In the meantime, I wanted to share a simple wrapper function I put together during the work, which I hope can be handy for anyone working with the structural topic model. For those who need to know more about topic modelling and the structural topic model, I recommend to check the resources listed below, or my old posts about them.

In topic modeling, there is no “right” answer for the number of topics that is appropriate for any given corpus – there are however a number of metrics that can guide the choice. The stm R package offers the searchK function to quickly look at some of these metrics, namely held-out likelihood, residual analysis, average exclusivity and semantic coherence. Roughly speaking, held-out likelihood and residual analysis give a good understanding of the model fit, whereas exclusivity and sematic coherence focus on quality of the topics.
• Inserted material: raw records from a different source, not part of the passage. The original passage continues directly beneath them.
(** * Flight booking simulator with dynamic pricing: seat ledger and booking workflow

    A shallow embedding of [milestone3.py] (whose pricing function and market
    simulator are shared word for word with [backend2.py]):

    - the tables [Flights], [Bookings], [Passengers] and [FareHistory] are
      finite maps keyed by their primary key (and a log for the history);
    - a request handler is a computation over the database and the ambient
      world of the process (its wall clock, the clock of the database
      server, the state of the [random] module, and whether and where the
      database driver raises);
    - a Python [datetime] is aware or naive, and subtracting one kind from
      the other raises [TypeError];
    - Python floats are binary64 values, with Python's own [max], [min],
      [round] and integer true division written out;
    - a transaction ([with engine.begin()], or a session up to its commit)
      takes effect as a whole or not at all, and the transactions that
      lock the same flight row with [SELECT ... FOR UPDATE] run one after
      the other. *)

From Stdlib Require Import ZArith String Ascii List Lia Uint63.
From Stdlib Require Import Floats.PrimFloat Floats.FloatOps Floats.SpecFloat Floats.FloatAxioms Floats.FloatLemmas.
From stdpp Require Import base option list gmap strings pretty sorting.

Set Warnings "-inexact-float".
Local Open Scope Z_scope.

(** ** Python primitives *)

Module Py.

(** Quotient of [n] by [d > 0], rounded to the nearest integer, ties to even. *)
Definition round_half_even (n d : Z) : Z :=
  let q := n / d in
  match 2 * (n mod d) ?= d with
  | Lt => q
  | Gt => q + 1
  | Eq => if Z.even q then q else q + 1
  end.

(** [floor (log2 (a / q))] for positive [a] and [q]. *)
Definition floor_log2_ratio (a q : Z) : Z :=
  let l := Z.log2 a - Z.log2 q in
  if a * 2 ^ Z.max 0 (- l) <? q * 2 ^ Z.max 0 l then l - 1 else l.

(** The binary64 value nearest to the rational [p / q] ([q > 0]), ties to
    even: what [p / q] on two Python ints and what [float("p/q as decimal")]
    return.  Beyond the largest float the model gives infinity (Python
    raises OverflowError there). *)
Definition nearest_float (p q : Z) : float :=
  if p =? 0 then 0%float
  else
    let a := Z.abs p in
    let e := Z.max (floor_log2_ratio a q - 52) (-1074) in
    let m := round_half_even (a * 2 ^ Z.max 0 (- e)) (q * 2 ^ Z.max 0 e) in
    let f := Z.ldexp (of_uint63 (Uint63.of_Z m)) e in
    if p <? 0 then (- f)%float else f.

(** [a / b] on ints. *)
Definition int_truediv (a b : Z) : float := nearest_float a b.

(** [max(a, b)]: the first argument unless the second is greater. *)
Definition max (a b : float) : float := if (a <? b)%float then b else a.

(** [min(a, b)]: the first argument unless the second is smaller. *)
Definition min (a b : float) : float := if (b <? a)%float then b else a.

(** [round(x, ndigits)] on a float, [ndigits >= 0]: the exact value of
    [x] is rounded half-even to [ndigits] decimals and the decimal is read
    back as the nearest float; zeros, infinities and NaN are returned
    unchanged. *)
Definition round (x : float) (ndigits : Z) : float :=
  match Prim2SF x with
  | S754_finite s m e =>
      let scaled := Z.pos m * 10 ^ ndigits in
      let n := if 0 <=? e then scaled * 2 ^ e
               else round_half_even scaled (2 ^ (- e)) in
      if n =? 0 then (if s then neg_zero else zero)
      else nearest_float (if s then - n else n) (10 ^ ndigits)
  | _ => x
  end.

(** [chr(n)] for a code point below 256. *)
Definition chr (n : Z) : string := String (ascii_of_N (Z.to_N n)) EmptyString.

(** [str(n)] on an int. *)
Definition str (n : Z) : string := pretty n.

(** [string.ascii_uppercase + string.digits] *)
Definition ascii_uppercase_digits : list ascii :=
  list_ascii_of_string "ABCDEFGHIJKLMNOPQRSTUVWXYZ0123456789".

End Py.

(** ** Time

    A [datetime] is an instant, in microseconds since the epoch; the
    difference of two instants is a [timedelta], in microseconds. *)

Definition datetime := Z.

Definition timedelta_days (d : Z) : Z := d * 86400 * 1000000.

(** [timedelta.total_seconds()]: the microsecond count divided by [10**6]. *)
Definition total_seconds (td : Z) : float := Py.int_truediv td 1000000.

(** A Python [datetime] object is aware, and then denotes an instant, or
    naive: the reading of some wall clock, with no zone attached.
    [datetime.now(timezone.utc)] is aware.  What a query returns for a
    DATETIME column is what the driver of [DATABASE_URL] decodes; PyMySQL,
    the driver of the default URL, decodes a naive object. *)
Inductive py_datetime :=
| aware (instant : datetime)
| naive (reading : Z).

(** The digits of a datetime object, as SQL compares and sorts them. *)
Definition reading_of (d : py_datetime) : Z :=
  match d with
  | aware t => t
  | naive t => t
  end.

(** ** The ambient world of one call

    [clock] is what [datetime.now(timezone.utc)] reads in the process and
    [server_clock] what [NOW()] reads on the database server; [entropy] is
    the successive raw outputs of the [random] module's generator and
    [cursor] the index of its next output.  [fault_at = Some k] says that
    the database driver raises at the [k]-th statement from here (counting
    from 0), [None] that it does not raise again; after a fault the next
    one is as many statements away as the head of [later_faults] says. *)

Record World := mkWorld {
  clock : datetime;
  server_clock : datetime;
  entropy : nat -> Z;
  cursor : nat;
  fault_at : option nat;
  later_faults : list nat
}.

Definition advance (w : World) : World :=
  mkWorld (clock w) (server_clock w) (entropy w) (S (cursor w)) (fault_at w)
    (later_faults w).

Definition with_fault (w : World) (f : option nat) : World :=
  mkWorld (clock w) (server_clock w) (entropy w) (cursor w) f (later_faults w).

(** The world once the pending fault has been raised. *)
Definition after_fault (w : World) : World :=
  mkWorld (clock w) (server_clock w) (entropy w) (cursor w) (head (later_faults w))
    (tail (later_faults w)).

(** ** Tables *)

Inductive BookingStatus := PENDING | CONFIRMED | CANCELLED.

Inductive PaymentStatus := PAYMENT_PENDING | PAID | FAILED.

Global Instance BookingStatus_eq_dec : EqDecision BookingStatus.
Proof. solve_decision. Defined.

Global Instance PaymentStatus_eq_dec : EqDecision PaymentStatus.
Proof. solve_decision. Defined.

Definition status_name (s : BookingStatus) : string :=
  match s with
  | PENDING => "PENDING"
  | CONFIRMED => "CONFIRMED"
  | CANCELLED => "CANCELLED"
  end.

Record Flight := mkFlight {
  base_fare : float;
  seats_available : Z;
  total_seats : Z;
  departure_date_time : py_datetime
}.

(** [booking_date] is the reading of the server's clock that [NOW()] stored. *)
Record Booking := mkBooking {
  flight_id : Z;
  passenger_id : Z;
  seat_no : string;
  status : BookingStatus;
  pnr : option string;
  price : option float;
  payment_status : PaymentStatus;
  booking_date : datetime
}.

Record Passenger := mkPassenger {
  first_name : string;
  last_name : string;
  email : string
}.

Record FareHistoryRow := mkFareHistoryRow {
  fh_flight_id : Z;
  fh_base_fare : float;
  fh_dynamic_price : float;
  fh_seats_available : Z;
  fh_total_seats : Z;
  fh_reason : string
}.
To triangulate all of them can be quite challenging, especially in the case of semantic coherence vs exclusivity trade-off, which tend to be anti-correlated.

Semantic coherence is a metric related to pointwise mutual information; the core idea is that in models which are semantically coherent the words which are most probable under a topic should co-occur within the same document. While there is correlation between this metric and human judgement, models with less topics tend to have high semantic coherence score. As a counterpoint, Roberts et al. suggested to use also the exclusivity measure, which is calculated for a topic within a model by summing up the score of a frequency/exclusivity (Frex) metric for the most recurring words within the topic itself.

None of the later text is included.